Now, a visiting rider who is willing to listen is a different case. Someone who takes the time to listen to me, learn how he reins, how to listen to what he is saying, listen to me to know what he can and can't do, is much better off. They will feel more confident, he won't be a brat and push his limits, and when I return to him, I won't have to correct his bad behavior that he now thinks he can do. It also lowers the risk for injury for the visitor, because he knows he will have to listen and won't act up and scare them, and he also isn't getting frustrated by wrong cues.

This is the short version of the conversation, but for it all to fit, the big point is that when the horse allows his master to be in control and they work together and bond and have that relationship, everything goes so much better.

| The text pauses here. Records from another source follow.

Lemma dir_send words elems ma mb sent recv :
  dir_inv words elems ma mb sent recv → stage_ok (pCmdQueueElement ma) →
  runs_to (GspMsgQueueSendCommand (λ _, []))
    (λ r s',
      let l := pCmdQueueElement ma in
      r = (if length_bad l then NV_ERR_INVALID_PARAM_STRUCT
           else if free_pages elems (hq ma) (hq mb) <? Z.of_nat (record_pages l) then NV_ERR_BUSY_RETRY else NV_OK) ∧
      dir_inv (g_words s') (g_elems s') (g_mqi s') mb (sent ++ if r =? NV_OK then [wire_outcome ma] else []) recv ∧
      ∃ new, tx_done words elems ma (hq mb) new (g_words s') (g_elems s') (g_mqi s'))
    (GqSt words elems ma).
Proof.
  intros [Hi Hb Hseq (pend & Hs & Hfl & Har & Htx)] Hl. eapply runs_to_mono; [by apply (send_at words elems ma (hq mb))|].
  cbn zeta. intros r s' Hr. destruct (length_bad _) eqn:Hbad.
  { destruct Hr as [-> ->]. split; [done|]. cbn [g_words g_elems g_mqi]. split.
    - rewrite app_nil_r. constructor; try done. by exists pend.
    - exists []. constructor; try done. by rewrite app_nil_r. }
  destruct (_ <? _).
  - destruct Hr as (-> & Htd & Hts). split; [done|]. split; [|by eexists]. rewrite app_nil_r.
    constructor; [apply Htd|by rewrite (td_entries _ _ _ _ _ _ _ _ Htd)|done|]. exists pend.
    rewrite (td_flight _ _ _ _ _ _ _ _ Htd), app_nil_r, Hts. done.
  - destruct Hr as (-> & Htd & Hts). split; [done|]. split; [|by eexists]. cbn [Z.eqb NV_OK].
    constructor; [apply Htd|by rewrite (td_entries _ _ _ _ _ _ _ _ Htd)|done|].
    exists (pend ++ [(wire_outcome ma, wire ma)]). split_and!.
    + by rewrite Hs, fmap_app, app_assoc.
    + rewrite (td_flight _ _ _ _ _ _ _ _ Htd), Hfl, !fmap_app, concat_app. cbn. by rewrite app_nil_r.
    + intros j o w [Hj|[Hj Heq]]%lookup_app_Some; [by apply Har|].
      apply list_lookup_singleton_Some in Heq as [Hj0 [= <- <-]].
      replace (Z.of_nat j) with (Z.of_nat (length pend)) by lia. rewrite <-Htx.
      apply orb_false_iff in Hbad as [?%Z.ltb_ge ?%Z.ltb_ge].
      apply wire_arrives; [done| |done]. rewrite Htx. apply u32_range.
    + rewrite Hts, Htx, length_app. cbn [length]. unfold u32. rewrite Zplus_mod_idemp_l. f_equal. lia.
Qed.

Lemma u32_succ x n : u32 (u32 (x + 1) + n) = u32 (x + (n + 1)).
Proof. unfold u32. rewrite Zplus_mod_idemp_l. f_equal. lia. Qed.

Lemma dir_recv words elems ma mb sent recv fuel :
  dir_inv words elems ma mb sent recv → Z.of_nat (length (pCmdQueueElement mb)) = queueElementSizeMax → (4 ≤ fuel)%nat →
  runs_to (GspMsgQueueReceiveStatus fuel)
    (λ r s',
      r = Some (receive_result (drop (length recv) sent)) ∧ g_elems s' = elems ∧
      dir_inv (g_words s') elems ma (g_mqi s') sent
        (recv ++ match drop (length recv) sent with
                 | [] => []
                 | Some _ :: _ => [Some (rpc_message (pCmdQueueElement (g_mqi s')))]
                 | None :: _ => [None]
                 end) ∧
      same_rx (hq mb) (hq (g_mqi s')) ∧ (∀ x, x ≠ pReadOutgoing (hq mb) → g_words s' x = words x) ∧
      Z.of_nat (length (pCmdQueueElement (g_mqi s'))) = queueElementSizeMax ∧ txSeqNum (g_mqi s') = txSeqNum mb)
    (GqSt words elems mb).
Proof.
  intros [Hi Hb Hseq (pend & Hs & Hfl & Har & Htx)] Hst Hf.
  replace (GqSt words elems mb) with (rx_at words elems mb (hq mb) (pCmdQueueElement mb)) by by destruct mb.
  rewrite Hs, drop_app_length. destruct pend as [|[o w] pend].
  - cbn [fmap list_fmap]. destruct fuel as [|fuel]; [lia|]. unfold GspMsgQueueReceiveStatus. cbn [rx_loop Z.leb Z.compare].
    apply runs_to_bind. eapply runs_to_seq; [by apply (read_record_none words elems (hq ma) mb (hq mb))|].
    intros r s' [-> (q' & -> & [Hi' Hfl' Hsame])]. apply runs_to_ret, runs_to_ret. cbn [g_words g_elems g_mqi rx_at].
    split_and!; try done. rewrite !app_nil_r. constructor; try done. exists [].
    rewrite app_nil_r. cbn [hq set_hq set_stage rxSeqNum]. by rewrite Hfl', Hfl.
  - cbn [fmap list_fmap fst snd concat] in *.
    assert (arrives (rxSeqNum mb) o w) as Hw.
    { specialize (Har 0%nat o w eq_refl). by rewrite Z.add_0_r, u32_small in Har. }
    eapply runs_to_mono; [apply (receive_at words elems (hq ma) mb w (concat (record_elements <$> pend.*2)) o Hb Hw); [|done]|].
    { by constructor. }
    intros r s' [-> (words' & q' & st' & -> & Hi' & Hfl' & Hsame & Hwords & Hlen & Hmsg)]. cbn [g_words g_elems g_mqi].
    split; [by destruct o|]. split; [done|]. split; [|done]. constructor; try done.
    { apply u32_range. }
    exists pend. split_and!.
    + rewrite <-app_assoc. f_equal. cbn [pCmdQueueElement set_seqs set_stage]. destruct o as [m|]; [|done].
      by rewrite (Hmsg m eq_refl).
    + done.
    + intros j o' w' Hj. cbn [rxSeqNum set_seqs]. rewrite u32_succ. specialize (Har (S j) o' w' Hj).
      by replace (Z.of_nat j + 1) with (Z.of_nat (S j)) by lia.
    + rewrite Htx. cbn [rxSeqNum set_seqs length]. rewrite u32_succ. f_equal. lia.
Qed.

(** The other direction's calls leave a direction alone. *)
Lemma dir_inv_frame words elems ma mb sent recv words' elems' ma' mb' :
  dir_inv words elems ma mb sent recv →
  tx_side (hq ma') = tx_side (hq ma) → rx_side (hq mb') = rx_side (hq mb) →
  words' (pWriteOutgoing (hq ma)) = words (pWriteOutgoing (hq ma)) →
  words' (pReadOutgoing (hq mb)) = words (pReadOutgoing (hq mb)) →
  (∀ x, ¬ beyond (hq ma) x → elems' x = elems x) →
  txSeqNum ma' = txSeqNum ma → rxSeqNum mb' = rxSeqNum mb →
  dir_inv words' elems' ma' mb' sent recv.
Proof.
  intros [Hi Hb Hseq Hpend] Ha Hbb Hw Hr He Hts Hrs. pose proof Ha as [= H1 H2 H3 H4 H5 H6].
  pose proof Hbb as [= G1 G2 G3 G4 G5 G6 G7].
  assert (slots_at elems' (hq ma') = slots_at elems (hq ma)) as Hslots.
  { unfold slots_at. rewrite H1, H4. apply list_fmap_ext. intros i x [-> Hx]%lookup_seq. apply He.
    destruct (sender_at _ Hi) as (_ & Hc & _ & _ & Hm). cbn in Hc, Hm. unfold beyond. nia. }
  assert (flight elems' (hq ma') (hq mb') = flight elems (hq ma) (hq mb)) as Hfl.
  { unfold flight, in_flight. cbn [ms_slots ms_a ms_b]. by rewrite Hslots, H4, G5. }
  constructor.
  - eapply ring_view_intro. rewrite Hslots. apply (mq_inv_frame _ _ _ _ Hi Ha Hbb Hw Hr).
  - by rewrite H1.
  - by rewrite Hrs.
  - destruct Hpend as (pend & ? & ? & ? & ?). exists pend. by rewrite Hfl, Hts, Hrs.
Qed.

Are you picking up on my connection yet?

Well I didn't until I got home later that night, processing the conversation and frustrating events in my head. All the sudden the thought crossed my mind-

If you were the horse, who has the reins on you right now? It's not God, is it. Who and what is controlling you? You are frustrated, just like Chance gets when someone else is controlling him. But when you, his master, is in control, isn't he better? More calm, less frustrated, and more willing to listen and have things go well?

I feel that right there, God was telling me to think of this as Him being the rider and me, the horse. When I allow my God, my almighty master have the reins instead of someone else, things are how they are supposed to be. He, with my willingness is leading me in the direction I need to go. I, like the horse, can make my own decisions, but I trust who is in control and am letting Him show me the way. I put up a little resistance sometimes, unsure of the choice, I refuse and give trouble sometimes, and when that happens, He sometimes is able to make good out of it, something bad happens because I make the decision without Him, or I relinquish my control and give it back to Him, and He again guides me where I need to go. 



Do you see how this connects?

Now when I allow someone else to have the reins, it's generally not good. Just like with Chance, when someone else has the reins and he is controlled in an unhealthy way, he gets frustrated. He is going somewhere, but he is being pushed and confused and just gets frustrated by the mixed signals.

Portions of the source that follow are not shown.